Where the synth lines on Movement were occasional and minimal, on Power, Corruption & Lies they’re elegant and glacial, polishing New Order’s confident new sound with a reflective sheen. From the flowers on the cover – the juxtaposition of old and new worlds, explained sleeve designer Peter Saville – and its code-cracking tracklisting on the back, via the grapple and struggle with new technology to Bernard finding his own shaky voice, everything about Power, Corruption & Lies screams fresh new start.

The soul of the band’s adventurous new sound can be found at the end of the 1st side.

New Order586

Peter Saville’s original sketched idea for the back sleeve

586 is, to begin with, a bit of a strange track. Those rattling, richocheting drums make a brief appearance at the start before a squelchy, squiggly keyboard line assumes the role of lead. Freeforming for a good couple of minutes, and just as you think it might be running out of ideas, a familiar ghostly synth line introduces itself, curling in like a cold, grey fog off the Manchester Ship Canal. Back in 1983 (or ’93 or ’03 or even right now,) New Order obsessives listening for the first time would have pricked their ears in a Proustian rush of recognition.

Coupled with the clattering sequenced electro and rapid-fire snare that follows immediately afterwards, 586 reveals itself to be Baby Blue Monday. It’s got it all going on – the tempo, the four to the floor dancefloor beat, the breakdown in the middle…but mostly, it’s in the propulsive, forward-thinking rhythm and pulsing, sequenced synths. Blue Monday was the stand alone single, released before the album, but 586 was clearly conceived at the same knee-trembling session behind the mixing desk. 

Peter Saville’s guide to cracking the tracklisting code

It’s significantly different in other ways though. Bernard’s voice is in a higher register, falsetto occassionally, and nothing like the bottom of the boots Curtisish vocal on Blue Monday. There’s an energy of its own to it and a high synthy melody that repeats throughout, giving way to warm and fuzzy synths before the gears begin to grind to a halt and the whole track sloooooows doooown to a juddering stop, bringing both itself and side 1 of the album to a definite close.

586 began life in May 1982 when Tony Wilson asked New Order for “20 minutes of pap.” The original version was put onto video and played when the Haçienda opened its doors for the first time. A shorter version was redone for the band’s Peel Session a month later.

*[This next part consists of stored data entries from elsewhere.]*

(** * Ertis: generated REST endpoints and the token endpoints

    A shallow embedding of [src/generics/api.py] (the auth gate
    [ensure_token_provided] and [GenericErtisApi.generate_endpoints]) and of
    [src/custom_api/tokens.py] (the [create_token] and [refresh_token]
    views), with the properties the specification states about them.

    Python values are a small inductive type, dictionaries are finite maps,
    raised exceptions are the error side of a result, and every call that
    leaves the module (security manager, resource service, query parser) is
    recorded in a trace, so that the order of calls can be stated. *)

From Stdlib Require Import String Ascii List ZArith Bool Lia.
From Stdlib Require Import Floats.SpecFloat.
From stdpp Require Import base option gmap strings.
Import ListNotations.
Local Open Scope string_scope.
Local Open Scope list_scope.
Set Warnings "-register-all".

(** ** Python values *)

(** The values [json.loads] produces, which are also the values found in the
    settings dictionary and in a validation schema. *)
Inductive pyval : Type :=
| PyNone
| PyBool (b : bool)
| PyInt (n : Z)
| PyFloat (x : spec_float)
| PyStr (s : string)
| PyList (l : list pyval)
| PyDict (d : gmap string pyval).

(** Python truth value, as tested by [if not token]. *)
Definition truthy (v : pyval) : bool :=
  match v with
  | PyNone => false
  | PyBool b => b
  | PyInt n => negb (n =? 0)%Z
  | PyFloat (S754_zero _) => false
  | PyFloat _ => true
  | PyStr s => negb (String.eqb s "")
  | PyList l => match l with [] => false | _ :: _ => true end
  | PyDict d => negb (bool_decide (d = ∅))
  end.

(** ** Exceptions *)

(** [ErtisError] is built at its call sites with [err_code], [err_msg],
    [status_code] and an optional [context] dictionary; the other
    constructors are the built-in exceptions the modelled code can raise. *)
Inductive PyException : Type :=
| ErtisError (err_code err_msg : string) (status_code : nat)
             (context : option (gmap string pyval))
| UnboundLocalError (name : string)
| AttributeError (attr : string)
| KeyError (key : string)
| TypeError (msg : string)
| IndexError (msg : string)
| ValueError (msg : string)
| ValidationError (message : string) (schema : pyval)
| OtherError (msg : string).

Inductive Result (A : Type) : Type :=
| Ok (a : A)
| Raise (e : PyException).
Arguments Ok {A} a.
Arguments Raise {A} e.

(** The HTTP status an exception carries: only [ErtisError] declares one. *)
Definition status_of (e : PyException) : option nat :=
  match e with
  | ErtisError _ _ st _ => Some st
  | _ => None
  end.
(** A zero or a normal number. *)
Definition normal_or_zero (f : float) : Prop :=
  match f with
  | S754_zero _ => True
  | S754_finite _ m e => 2 ^ 52 <= Zpos m < 2 ^ 53 /\ -1074 <= e
  | _ => False
  end.

(** ** Input files *)

(** A text made of [str.strip] white space only. *)
Fixpoint blank (s : string) : bool :=
  match s with
  | String c rest => str_isspace c && blank rest
  | EmptyString => true
  end.



(** The line feed that ends the lines of a file. *)
Definition LF : string := String "010" EmptyString.

(** ** Courses *)

Definition moves (direction : string) (course : list (string * Z)) : Z :=
  total (List.map snd (filter (fun i => String.eqb (fst i) direction) course)).

(** The distance travelled and the net descent of a course. *)
Definition travelled (course : list (string * Z)) : Z := moves MOVE_FORWARD course.

Definition descended (course : list (string * Z)) : Z :=
  moves MOVE_DOWN course - moves MOVE_UP course.

(** ** Exceptions and sentinels of the sliding window *)

(** The exceptions [increases] can raise once the window size is
    accepted: an [OverflowError] of the arithmetic or of [round], and the
    [ValueError] of [round] on a NaN, which takes the trace and a window
    of more than one measurement. *)
Definition fold_error (window_size : Z) (verbose : bool) (e : exn) : Prop :=
  match e with
  | OverflowError _ => True
  | ValueError msg =>
      verbose = true /\ 1 < window_size
      /\ msg = "cannot convert float NaN to integer"%string
  | InvalidLiteral _ => False
  | ZeroDivisionError _ => False
  end.

(** The float is the sentinel or a NaN: nothing compares greater than
    it. *)
Definition top (f : float) : Prop := f = inf \/ f = S754_nan.

(** An item of a window of integer measurements: a measurement or the
    sentinel. *)
Definition int_or_sentinel (x : number) : Prop :=
  x = PyFloat inf \/ exists z, x = PyInt z.

(** Minus infinity. *)
Definition neg_inf : float := S754_infinity true.

(** The floats that [round] rejects and [out] does not guard against. *)
Definition unguarded (f : float) : Prop := f = S754_nan \/ f = neg_inf.

(* ===================================================================== *)
(** * Facts about the run time *)
(* ===================================================================== *)

Section ErrorMonad.

Context {A B : Type}.

Lemma reduce_app (f : A -> B -> result A) (l1 l2 : list B) (init : A) :
  reduce f (l1 ++ l2) init = bind (reduce f l1 init) (reduce f l2).
Proof.
  revert init; induction l1 as [| x l1 IH]; intros init; simpl; [reflexivity |].
  destruct (f init x) as [e | acc]; simpl; [reflexivity | apply IH].
Qed.

End ErrorMonad.

(** ** [str.split] and [int] *)

Section Text.

Local Open Scope string_scope.

Lemma split_space_app (tok rest : string) :
  no_space tok = true ->
  split_space (tok ++ String " " rest) = Some (tok, rest).
Proof.
  induction tok as [| c tok IH]; simpl; [reflexivity |].
  intros H; apply andb_true_iff in H; destruct H as [Hc Htok].
  apply negb_true_iff in Hc; rewrite Hc, (IH Htok); reflexivity.
Qed.

Lemma split_space_None (s : string) :
  no_space s = true -> split_space s = None.
Proof.
  induction s as [| c s IH]; simpl; [reflexivity |].
  intros H; apply andb_true_iff in H; destruct H as [Hc Hs].
  apply negb_true_iff in Hc; rewrite Hc, (IH Hs); reflexivity.
Qed.









End Text.

(* ===================================================================== *)
(** * Day 2: the instruction format and the two folds *)
(* ===================================================================== *)

Section Day02Facts.

Local Open Scope string_scope.

Lemma recognized_cases (action : string) :
  recognized action = true ->
  action = MOVE_UP \/ action = MOVE_DOWN \/ action = MOVE_FORWARD.
Proof.
  unfold recognized; intros H.
  apply orb_true_iff in H; destruct H as [H | H];
    [apply orb_true_iff in H; destruct H as [H | H] |];
    apply String.eqb_eq in H; auto.
Qed.


(** A line without a space is not split: unpacking its single part
    raises. *)
Lemma interpret_no_space (line : string) :
  no_space line = true ->
  interpret line
  = raise (ValueError "not enough values to unpack (expected 2, got 1)").
Proof. intros H; unfold interpret; rewrite (split_space_None _ H); reflexivity. Qed.


Lemma process_simple_known horiz depth line action units :
  interpret line = ret (action, units) -> recognized action = true ->
  process_simple (horiz, depth) line
  = ret (if String.eqb action MOVE_FORWARD then horiz + units else horiz,
         if String.eqb action MOVE_UP then depth - units
         else if String.eqb action MOVE_DOWN then depth + units else depth).
Proof.
  intros Hi Hr; unfold process_simple; rewrite Hi; simpl.
  destruct (recognized_cases _ Hr) as [-> | [-> | ->]]; reflexivity.
Qed.

Lemma process_advanced_known horiz depth aim line action units :
  interpret line = ret (action, units) -> recognized action = true ->
  process_advanced (horiz, depth, aim) line
  = ret (if String.eqb action MOVE_FORWARD then horiz + units else horiz,
         if String.eqb action MOVE_FORWARD then depth + units * aim else depth,
         if String.eqb action MOVE_UP then aim - units
         else if String.eqb action MOVE_DOWN then aim + units else aim).
Proof.
  intros Hi Hr; unfold process_advanced; rewrite Hi; simpl.
  destruct (recognized_cases _ Hr) as [-> | [-> | ->]]; reflexivity.
Qed.
(** In a well-numbered table the creation of a document without a number
    either succeeds and leaves the table well numbered, or fails on the
    unique constraint; [int] never fails. *)
Definition never_unparsable {R : Type} `{Orm.Numbered R}
    (save : datetime → option positive → R → gmap positive R
            → Orm.result (gmap positive R * positive * R))
    (prefix : string) : Prop :=
  ∀ now obj t,
    well_numbered prefix (dt_year now) t → Orm.number obj = EmptyString →
    save now None obj t = Orm.Raise Orm.IntegrityError
    ∨ ∃ t' key saved,
        save now None obj t = Orm.Ok (t', key, saved)
        ∧ well_numbered prefix (dt_year now) t'.

(** A stored number of the year that is the greatest in text order and whose
    last piece is no number stops every creation of that year. *)
Definition blocked_by_unparsable {R : Type} `{Orm.Numbered R}
    (save : datetime → option positive → R → gmap positive R
            → Orm.result (gmap positive R * positive * R))
    (prefix : string) : Prop :=
  ∀ now obj t s,
    s ∈ Orm.numbers t →
    Py.startswith (Orm.year_prefix prefix (dt_year now)) s = true →
    Py.int (Py.last_piece s) = None →
    (∀ s', s' ∈ Orm.numbers t →
           Py.startswith (Orm.year_prefix prefix (dt_year now)) s' = true →
           Orm.str_lt s s' = false) →
    Orm.number obj = EmptyString →
    save now None obj t = Orm.Raise Orm.ValueError.

(** Documents of one year do not count for another: after a first batch of
    new documents in year [y], a batch in year [y'] is numbered from 001. *)
Definition restarts_each_year {R : Type} `{Orm.Numbered R}
    (save : datetime → option positive → R → gmap positive R
            → Orm.result (gmap positive R * positive * R))
    (prefix : string) : Prop :=
  ∀ y y' objs objs' t,
    0 ≤ y → 0 ≤ y' → y ≠ y' →
    (length objs ≤ 1000)%nat → (length objs' ≤ 1000)%nat →
    Orm.blank_in_year y objs → Orm.blank_in_year y' objs' →
    Orm.no_number_of_year prefix y t → Orm.no_number_of_year prefix y' t →
    ∃ t1 saved t2 saved',
      Orm.create_all save objs t = Orm.Ok (t1, saved)
      ∧ Orm.create_all save objs' t1 = Orm.Ok (t2, saved')
      ∧ Orm.number <$> saved = Orm.year_sequence prefix y (length objs)
      ∧ Orm.number <$> saved' = Orm.year_sequence prefix y' (length objs').

End Numbering.

(** ** More sample rows *)

Module Fixture.

Definition next_year : datetime := {| dt_year := 2026; dt_clock := 3600 |}.

(** An adjustment stored with a number that was typed in by hand. *)
Definition hand_numbered_adjustment : Adjustment.t :=
  Adjustment.set_adjustment_no "ADJ-2025-A01" Sample.adjustment.



End Fixture.

(** ** Frames of the operations views *)

Module Frame.
(** [db.add(row); db.flush()] *)
Definition add_flush (insert : Session -> result Session) : M unit :=
  fun db =>
    match insert db with
    | Ok db' => (Ok tt, db')
    | Raise e => (Raise e, db)
    end.

(** The [setattr] loop followed by [db.flush()]. *)
Definition set_flush (f : Session -> Session) : M unit := fun db => (Ok tt, f db).

Declare Scope M_scope.
Delimit Scope M_scope with M.
Bind Scope M_scope with M.
Notation "x <- m ;; k" := (bindM m (fun x => k))
  (at level 61, m at next level, right associativity) : M_scope.
Notation "m ;;; k" := (bindM m (fun _ => k))
  (at level 61, right associativity) : M_scope.

(** The [except] clauses every router method ends with: an
    [HTTPException] is raised again as it is; any other exception rolls
    the transaction back to the state [db0] it began in and becomes the
    [HTTPException] that [handler] gives. *)
Definition try_except {A : Type} (body : M A) (handler : exn -> exn) : M A :=
  fun db0 =>
    match body db0 with
    | (Ok a, db) => (Ok a, db)
    | (Raise (HTTPException s d), db) => (Raise (HTTPException s d), db)
    | (Raise e, _) => (Raise (handler e), db0)
    end.

(** [except IntegrityError] gives 400, [except Exception] gives 500. *)
Definition handler_default (e : exn) : exn :=
  match e with
  | IntegrityError => HTTPException 400 ErrorDeIntegridad
  | _ => HTTPException 500 (ErrorInterno (exn_name e))
  end.
(** X3.  A raw access that returns 0 has left the partition recorded as
    active as it found it, and (for a read or a write) has made exactly
    one block transfer, of the computed range. *)
Theorem raw_access_success hw op dfu offset buf len st m st' :
  lookup_mmc (dev_num dfu) (mmc_devices st) = Some m ->
  0 < lba_blk_size (data_mmc dfu) < 2 ^ 32 ->
  mmc_block_op hw op dfu offset buf len st
    = Some ((0, ALIGN len (lba_blk_size (data_mmc dfu))), st') ->
  active_part (dev_num dfu) st' = active_part (dev_num dfu) st /\
  (op <> DFU_OP_SIZE ->
   transfers (trace st')
     = transfers (trace st) ++ [(blk_start_at dfu offset, blk_count_at dfu len)]).
Proof.
  intros Hm HB Hrun.
  rewrite (mmc_block_op_eq hw _ _ _ _ _ _ _ Hm HB) in Hrun.
  destruct (exceeds_area _ _ _) eqn:Hex; [discriminate|].
  destruct (mmc_block_transfer_spec hw op dfu buf
              (ALIGN len (lba_blk_size (data_mmc dfu)))
              (blk_start_at dfu offset) (blk_count_at dfu len) st m Hm)
    as (st1 & Hrun1 & Htr & Hact).
  cbv zeta in Hrun1, Htr, Hact. rewrite Hrun1 in Hrun.
  injection Hrun as Hr Hst. subst st1.
  destruct (switch_in_answer hw dfu m (trace st) =? 0) eqn:E1.
  - destruct (_ =? blk_count_at dfu len) eqn:En; [|discriminate].
    apply Z.eqb_eq in Hr. rewrite Hr in Hact. cbn [negb] in Hact.
    rewrite andb_false_r in Hact. split.
    + rewrite Hact. unfold active_part. rewrite Hm. reflexivity.
    + intros Hop. rewrite Htr, !transfers_app, transfers_switch_in,
        transfers_switch_back, transfers_transfer_events, !app_nil_r.
      destruct op; congruence.
  - apply Z.eqb_neq in E1. contradiction.
Qed.

Lemma raw_access_success_witness :
  exists st',
    mmc_block_op hw_ok DFU_OP_READ (raw_entity 100 50 2) 0 0 512 st_one
      = Some ((0, 512), st') /\
    active_part 0 st' = active_part 0 st_one /\
    transfers (trace st') = [(100, 1)].
Proof.
  eexists. split; [vm_compute; reflexivity|].
  destruct (raw_access_success hw_ok DFU_OP_READ (raw_entity 100 50 2) 0 0 512
              st_one mmc0 _ eq_refl ltac:(simpl; lia) eq_refl) as (Hact & Htr).
  split; [exact Hact|]. apply Htr. discriminate.
Defined.
(** X4.  [mmc_access_part] records a partition as active only when it
    returns 0: the requested one as the [part_num] field holds it, which
    is its low 8 bits, and so the requested number itself from 0 to 127.
    When the switch fails it returns the result of the switch and the
    recorded partition stays the one from before. *)
Theorem access_part_records_only_success hw dfu part st m :
  lookup_mmc (dev_num dfu) (mmc_devices st) = Some m ->
  exists r st',
    mmc_access_part hw dfu (Some (dev_num dfu)) part st = Some (r, st') /\
    (r = 0 ->
     exists p,
       active_part (dev_num dfu) st' = Some p /\
       p mod 256 = part mod 256 /\
       (0 <= part <= 127 -> p = part)) /\
    (r <> 0 ->
     r = mmc_switch_part hw (trace st) (dev_num dfu) part /\
     active_part (dev_num dfu) st' = Some (part_num m) /\
     part <> part_num m).
Proof.
  intros Hm. rewrite (mmc_access_part_eq hw _ _ _ _ Hm).
  destruct (Z.eqb_spec part (part_num m)) as [Esame|Esame].
  - eexists; eexists. split; [reflexivity|]. split.
    + intros _. exists part. unfold active_part. rewrite Hm, Esame. auto.
    + intros H. contradiction.
  - destruct (Z.eqb_spec (mmc_switch_part hw (trace st) (dev_num dfu) part) 0)
      as [E|E].
    + eexists; eexists. split; [reflexivity|]. split.
      * intros _. exists (to_char part). unfold active_part.
        cbn [mmc_devices set_mmc_devices].
        erewrite lookup_store_same by exact Hm. cbn [option_map].
        unfold part_num. cbn [part_num_field]. rewrite int_of_char_of_int.
        split; [reflexivity|]. split; [apply to_char_low_bits|].
        intros Hr. apply to_char_small. lia.
      * intros H. contradiction.
    + eexists; eexists. split; [reflexivity|]. split.
      * intros H. contradiction.
      * intros _. unfold active_part. cbn [mmc_devices add_event add_message].
        rewrite Hm. auto.
Qed.

Lemma access_part_records_only_success_witness :
  (exists r st',
     mmc_access_part hw_no_switch (raw_entity 100 50 2) (Some 0) 2 st_one
       = Some (r, st') /\
     r = -1 /\
     active_part 0 st' = Some 0) /\
  (exists st',
     mmc_access_part hw_ok (raw_entity 100 50 2) (Some 0) 2 st_one
       = Some (0, st') /\
     active_part 0 st' = Some 2) /\
  (exists st',
     mmc_access_part hw_ok (raw_entity 100 50 256) (Some 0) 256 st_one
       = Some (0, st') /\
     active_part 0 st' = Some 0).
Proof.
  split; [|split].
  - destruct (access_part_records_only_success hw_no_switch (raw_entity 100 50 2)
                2 st_one mmc0 eq_refl) as (r & st' & Hrun & _ & Hfail).
    pose proof Hrun as Hr. vm_compute in Hr. injection Hr as Hr _. subst r.
    exists (-1), st'. split; [exact Hrun|].
    destruct Hfail as (_ & Hact & _); [discriminate|]. auto.
  - destruct (access_part_records_only_success hw_ok (raw_entity 100 50 2)
                2 st_one mmc0 eq_refl) as (r & st' & Hrun & Hok & _).
    pose proof Hrun as Hr. vm_compute in Hr. injection Hr as Hr _. subst r.
    exists st'. split; [exact Hrun|].
    destruct (Hok eq_refl) as (p & Hact & _ & Hp).
    change (active_part 0 st' = Some p) in Hact.
    rewrite Hact, Hp; [reflexivity | lia].
  - destruct (access_part_records_only_success hw_ok (raw_entity 100 50 256)
                256 st_one mmc0 eq_refl) as (r & st' & Hrun & _ & _).
    exists st'. vm_compute in Hrun. injection Hrun as Hr Hst. subst r st'.
    split; reflexivity.
Defined.

(** ** Operations that leave the staging buffer alone *)

Lemma same_staging_refl st : same_staging st st.
Proof. split; reflexivity. Qed.

Lemma same_staging_trans st1 st2 st3 :
  same_staging st1 st2 -> same_staging st2 st3 -> same_staging st1 st3.
Proof. intros [H1 H2] [H3 H4]. split; congruence. Qed.

Lemma keeps_staging_ret A (a : A) : keeps_staging (ret a).
Proof.
  intros st a' st' H. injection H as _ <-. apply same_staging_refl.
Qed.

New Order586 (Peel Session)

With backwards sections and helicoptering synths, bendy bass and a rhythm track made up of heavily treated sleigh bells and jangling percussion, it isn’t the “20 minutes of pap” that their label boss asked for, but it’s very much a lyric in search of a better tune. That tune duly turned up a year later, half of it soundtracking the album version, the other half lending itself to the greatest 12″ single of all time.

New Order/Ennio Morricone bassline

Talking of which – where would Blue Monday be without that twanging, Spaghetti Western bassline? Stolen twang for twang from Ennio Morricone’s soundtrack for For A Few Dollars More, it became Peter Hook’s signature sound on New Order’s signature record, and a sound that’s still very much likely to prick the ears of people of a certain age forever.